这下好了,所有人都知道,他堂堂太上皇被拐来煤窑当煤窑工了。
“咳……”不行,他得找补回来,“朕知道这里有个黑煤窑,但因为官府不熟悉情况,不敢轻举妄动,所以朕才来走这一遭,尔等做得很好,将这群山匪给制止住了,待官员清点过后,尔等全都有赏!”

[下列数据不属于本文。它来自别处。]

(** * DupuitLEM: the hydrological event-integration engine

    A shallow embedding of [DupuitLEM/auxiliary_models/hydrological_models.py].

    Numbers.  The program computes with Python and numpy floats.  They are
    modelled by exact rationals [Q]: there is no rounding, no infinity and no
    NaN, and equality of results is [Qeq] ([==]).  The literals [0.5] and
    [1e-15] are the rationals [1/2] and [1/10^15].  Two things follow.
    A quotient by zero is 0 in [Q], whereas numpy gives [inf] or [nan] and
    Python's own float division raises [ZeroDivisionError]: the step
    operations raise where Python does ([float_division_by]), and a
    statement about a numpy quotient carries the hypothesis that its
    divisor is not zero.  And a statement is made of the model only where
    rounding leaves it true of the program; [Module Binary64] has the
    aggregator and the critical discharge over binary64 floats, by the same
    operations in the same order, and shows where the two part.

    Arrays.  A one-dimensional numpy array of per-node values is a [list Q];
    a boolean mask is a [list bool].  An element-wise operation on arrays of
    different lengths raises in numpy; the model returns [None] (pure
    functions) or raises [ShapeError] (step operations) there.  All arrays
    of a step are node fields of one grid, so numpy's broadcasting of
    arrays of length one plays no part. *)

From Stdlib Require Import QArith Qminmax Qabs Lqa Lia List Bool Arith ZArith.
Import ListNotations.
Local Open Scope Q_scope.

(** ** Scalars *)

Definition half : Q := 1 # 2.

(** [a > b] on floats. *)
Definition Qgtb (a b : Q) : bool := negb (Qle_bool a b).

(** [a < b] on floats. *)
Definition Qltb (a b : Q) : bool := Qgtb b a.

(** ** Arrays *)

(** [np.zeros_like(a)] *)
Definition zeros_like {A : Type} (a : list A) : list Q := repeat 0 (length a).

(** Element-wise binary operation on two arrays of one length. *)
Fixpoint map2 {A B C : Type} (f : A -> B -> C) (xs : list A) (ys : list B)
  : list C :=
  match xs, ys with
  | x :: xs', y :: ys' => f x y :: map2 f xs' ys'
  | _, _ => []
  end.

(** [np.logical_and(a > t, b > t)] and its siblings are built from the two
    comparisons below and [map2 andb]. *)
Definition gt_scalar (a : list Q) (t : Q) : list bool :=
  map (fun x => Qgtb x t) a.

Definition lt_scalar (a : list Q) (t : Q) : list bool :=
  map (fun x => Qltb x t) a.

Definition logical_and (c d : list bool) : list bool := map2 andb c d.

(** [a[c] = v[c]]: where the mask holds the entry of [a] is overwritten by the
    entry of [v] at the same position, elsewhere [a] is kept.  The right-hand
    sides of the program are element-wise expressions of arrays indexed by
    the same mask, so they are given here as the full array [v]. *)
Fixpoint assign_where (c : list bool) (v a : list Q) : list Q :=
  match c, v, a with
  | b :: c', x :: v', y :: a' =>
      (if b then x else y) :: assign_where c' v' a'
  | _, _, _ => []
  end.

(** ** The temporal aggregator

    [HydrologyIntegrateShearStress.calc_storm_eff_shear_stress]. *)

(** One sub-interval: [tauint = np.zeros_like(tau0)] followed by the three
    masked assignments, from the endpoint arrays [ta] (start) and [te] (end)
    over the duration [dt].  [shape] is the array whose shape the zeros take
    ([tau0] for both sub-intervals). *)
Definition tauint (shape ta te : list Q) (tauc dt : Q) : list Q :=
  let tauint0 := zeros_like shape in
  let c1 := logical_and (gt_scalar ta tauc) (gt_scalar te tauc) in
  let c2 := logical_and (lt_scalar ta tauc) (gt_scalar te tauc) in
  let c3 := logical_and (gt_scalar ta tauc) (lt_scalar te tauc) in
  (* c4 = both below: implied *)
  let t1 :=
    assign_where c1
      (map2 (fun a e => half * dt * (a + e - 2 * tauc)) ta te) tauint0 in
  let t2 :=
    assign_where c2
      (map2 (fun a e => half * dt * (e - tauc) * ((e - tauc) / (e - a))) ta te)
      t1 in
  assign_where c3
    (map2 (fun a e => half * dt * (a - tauc) * ((a - tauc) / (a - e))) ta te)
    t2.

Definition same_length3 {A : Type} (a b c : list A) : bool :=
  (length a =? length b)%nat && (length b =? length c)%nat.

Definition calc_storm_eff_shear_stress
  (tau0 tau1 tau2 : list Q) (tauc tr tb : Q) : option (list Q) :=
  if same_length3 tau0 tau1 tau2 then
    let tauint1 := tauint tau0 tau0 tau1 tauc tr in
    let tauint2 := tauint tau0 tau1 tau2 tauc tb in
    let taueff :=
      map2 (fun i1 i2 => (i1 + i2) / (tr + tb) + tauc) tauint1 tauint2 in
    Some taueff
  else None.


(** *** A per-node reading of the vectorised code *)

(** What the three masked assignments leave at one node whose endpoint values
    are [a] (start) and [e] (end): the last mask that holds decides. *)
Definition node_tauint (a e tauc dt : Q) : Q :=
  let c1 := Qgtb a tauc && Qgtb e tauc in
  let c2 := Qltb a tauc && Qgtb e tauc in
  let c3 := Qgtb a tauc && Qltb e tauc in
  let t1 := if c1 then half * dt * (a + e - 2 * tauc) else 0 in
  let t2 :=
    if c2 then half * dt * (e - tauc) * ((e - tauc) / (e - a)) else t1 in
  if c3 then half * dt * (a - tauc) * ((a - tauc) / (a - e)) else t2.

Definition node_taueff (t0 t1 t2 tauc tr tb : Q) : Q :=
  (node_tauint t0 t1 tauc tr + node_tauint t1 t2 tauc tb) / (tr + tb) + tauc.

(** ** numpy idioms of the step operations *)

(** An element-wise binary operation of two arrays; [None] stands for the
    exception numpy raises when the shapes differ. *)
Definition map2_chk {A B C : Type} (f : A -> B -> C) (xs : list A)
  (ys : list B) : option (list C) :=
  if (length xs =? length ys)%nat then Some (map2 f xs ys) else None.

(** [np.divide(num, den, where=mask, out=out)]: the quotient where the mask
    holds, the entry of [out] elsewhere. *)
Definition divide_where (num den : list Q) (mask : list bool) (out : list Q)
  : option (list Q) :=
  if ((length num =? length out) && (length den =? length out)
      && (length mask =? length out))%nat
  then Some (assign_where mask (map2 Qdiv num den) out)
  else None.

(** [np.divide(q, np.sqrt(area), where=area > 0, out=np.zeros_like(q))] *)
Definition area_norm (sqrt : Q -> Q) (q area : list Q) : option (list Q) :=
  divide_where q (map sqrt area) (gt_scalar area 0) (zeros_like q).

(** [np.divide(E0 * np.sqrt(area), Ksp * S, where=S > 0.0,
               out=np.zeros_like(S))].  Where [S > 0] the divisor is zero
    only when [Ksp] is; numpy then gives [inf] or [nan] where this
    quotient is 0 (see [Binary64.critical_discharge]). *)
Definition critical_discharge (sqrt : Q -> Q) (E0 Ksp : Q) (area S : list Q)
  : option (list Q) :=
  divide_where (map (fun a => E0 * sqrt a) area) (map (fun s => Ksp * s) S)
    (gt_scalar S 0) (zeros_like S).

(** [np.maximum(q - Q0, 0.0)] *)
Definition excess_discharge (q Q0 : list Q) : option (list Q) :=
  map2_chk (fun x x0 => Qmax (x - x0) 0) q Q0.

(** [q[q > qmax] = qmax[q > qmax]] *)
Definition clip_discharge (q qmax : list Q) : option (list Q) :=
  if (length q =? length qmax)%nat
  then Some (assign_where (map2 Qgtb q qmax) qmax q)
  else None.

(** [0.5 * (q0 + q1) * storm_dt] *)
Definition event_volume (q0 q1 : list Q) (storm_dt : Q) : option (list Q) :=
  map2_chk (fun x0 x1 => half * (x0 + x1) * storm_dt) q0 q1.

(** [acc += v] on arrays *)
Definition iadd (acc v : list Q) : option (list Q) :=
  map2_chk Qplus acc v.

(** Python indexing [l[i]] with an integer: a negative index counts from the
    end, an index out of range raises. *)
Definition py_index {A : Type} (l : list A) (i : Z) : option A :=
  let n := Z.of_nat (length l) in
  if (0 <=? i)%Z then nth_error l (Z.to_nat i)
  else if (- n <=? i)%Z then nth_error l (Z.to_nat (n + i))
  else None.

(** [l[idx]] with an integer index array. *)
Fixpoint gather {A : Type} (l : list A) (idx : list Z) : option (list A) :=
  match idx with
  | [] => Some []
  | i :: idx' =>
      match py_index l i, gather l idx' with
      | Some x, Some xs => Some (x :: xs)
      | _, _ => None
      end
  end.

Fixpoint set_nth {A : Type} (l : list A) (n : nat) (x : A) : list A :=
  match l, n with
  | [], _ => []
  | _ :: l', O => x :: l'
  | y :: l', S n' => y :: set_nth l' n' x
  end.

Definition py_set_index {A : Type} (l : list A) (i : Z) (x : A)
  : option (list A) :=
  let n := Z.of_nat (length l) in
  if ((0 <=? i) && (i <? n))%Z then Some (set_nth l (Z.to_nat i) x)
  else if ((- n <=? i) && (i <? 0))%Z then Some (set_nth l (Z.to_nat (n + i)) x)
  else None.

(** [l[idx] = v] with an integer index array and an array of values. *)
Fixpoint scatter {A : Type} (l : list A) (idx : list Z) (v : list A)
  : option (list A) :=
  match idx, v with
  | [], [] => Some l
  | i :: idx', x :: v' =>
      match py_set_index l i x with
      | Some l' => scatter l' idx' v'
      | None => None
      end
  | _, _ => None
  end.

(** [1e-15], the floor of the interevent duration. *)
Definition eps : Q := 1 # 1000000000000000.

(** * The step operations

    ** Forcing, exceptions and the calls that are traced *)

(** One event/interevent pair of the forcing sequence: the durations yielded
    by [pd.yield_storms()] and the [rainfall__flux] read with them.  The
    program keeps three parallel lists that [generate_exp_precip] fills in
    lockstep; the model keeps one list of triples. *)
Record storm : Type := mk_storm {
  storm_dt : Q;
  interstorm_dt : Q;
  intensity : Q
}.

(** The value assigned to [gdp.recharge]: a scalar or a node array. *)
Inductive recharge_val : Type :=
| RScalar (x : Q)
| RArray (a : list Q).

Inductive exn : Type :=
| SolverError      (* raised inside a groundwater or flow-routing solver call *)
| ShapeError       (* numpy: operands or mask of different shapes *)
| IndexError       (* numpy: index out of range *)
| AttributeError   (* an attribute the object does not have *)
| ZeroDivisionError.  (* division of a Python float by zero *)

(** The sub-period a groundwater advance belongs to, after the comments
    "run event" and "run interevent" of the loop bodies. *)
Inductive period : Type := Event | Interevent | Steady.

(** Calls to the flow-routing and groundwater components, in the order the
    step operation makes them. *)
Inductive call : Type :=
| find_pits_call                                  (* dfr._find_pits() *)
| lmb_run_one_step_call                           (* lmb.run_one_step() *)
| fd_run_one_step_call                            (* fd.run_one_step() *)
| fa_run_one_step_call                            (* fa.run_one_step() *)
| accumulate_flow_call (update_flow_director : bool)
| gw_advance_call (p : period) (dt : Q).
    (* gdp.run_with_adaptive_time_step_solver(dt) *)

(** ** The state a step operation works on

    The attributes of the model object and the grid fields it writes.  [W] is
    the rest of the world: topography, water table, the components' own
    state. *)
Record model (W : Type) : Type := mk_model {
  world : W;   (* the grid and the components, as far as the collaborators own them *)
  log : list call;   (* calls made to the routing and groundwater components, oldest first *)
  gdp_recharge : recharge_val;   (* [gdp.recharge] *)
  drainage_area : list Q;   (* grid field [drainage_area] ([self.area]) *)
  surface_water__discharge : list Q;   (* grid field [surface_water__discharge] *)
  tau : list Q;   (* grid field [surface_water__shear_stress] ([self._tau]) *)
  dzdt : option (list Q);   (* [self.dzdt]; [None] until a step creates it *)
  q_eff : list Q;   (* grid field [surface_water_effective__discharge] *)
  q_an : list Q;   (* grid field [surface_water_area_norm__discharge] *)
  Q0 : list Q;   (* grid field [critical_erosion__discharge] *)
  r : list Q;   (* grid field [recharge_rate] *)
  forcing : option (list storm);   (* [storm_dts], [interstorm_dts], [intensities]; [None] until generated *)
  max_substeps_storm : nat;   (* [self.max_substeps_storm] *)
  max_substeps_interstorm : nat;   (* [self.max_substeps_interstorm] *)
  number_substeps : nat   (* [self.number_substeps] *)
}.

太上皇这一解释,底下跪着的煤工们瞬间露出了一副瞭然的神色。
他们就说太上皇怎么会出现在这里。
原来如此啊!
呜呜呜呜呜,太上皇可真是个皇帝!
明白过来后,煤窑工人们一个个感动不已,太上皇在当皇帝的时候就是个好皇帝,当了太上皇也没有歇气,还深入匪山,刺探敌情,解救他们。
他们有这样一位英明神武的皇帝,是他们的荣幸啊!
“草民多谢太上皇搭救。”有太上皇这一番解释,煤窑工人压根就不去想那些不合理的地方,全沉浸在对太上皇的感激中去了。
而山匪们,伤的伤,药的药,醒来发现自己抓了太上皇,一个个吓得都尿裤子了。
这得是杀头之罪吧?
“杀头?想得美!”天天跟着章秉文的陈雪花明白,人有多重要,“都给我下煤窑去挖煤吧!”
杀了他们太便宜他们了。
“文盲!”陈千帆也是个记仇的,将他身上的银票掏出来给他们看,“知道这是什么?”
山匪们疑惑。
“银票。”陈千帆拿起一张道,“这张是五十两的,这张是一百两的,这张是一千两的!”
然后一块抖了抖自己身上所有的银票:“知道这一共是多少钱吗?”
山匪们眼睛都看直了,多少啊?
陈千帆笑了笑:“不告诉你们。”
一叠那么多,怎么也得有个好几千两吧!
这可比他们挖五六年煤都多了。
这会儿山匪们想起来了,这群人身上可多这样的银票了,只不过他们不太识字,还以为是什么纸张。
“大哥!”其中有个山匪道,“我记得那个绿眼睛有整整一盒的银票!”
那得多少钱?
上万两了?
早知道如此,他们还挖什么煤啊,直接干打劫不比他们挖煤挣啊!
而且打劫完他们往山里一窜,啥官兵都逮不到他们,比现在这样被人抓住,自己沦为挖煤工不知道好多去了。
都是吃了没文化的亏啊!
不管这群山匪怎么后悔,事情已经成了定局,改变不了。
但是太上皇还是很生气,他生气的原因不在自己被山匪掳来黑煤窑当煤窑工人丢了面子,而在于他当年都剿过两次匪了,这天下竟然还有匪!
因为搜出来的账本做账是从五六年前开始的记账的,五六年前他还当着皇帝呢。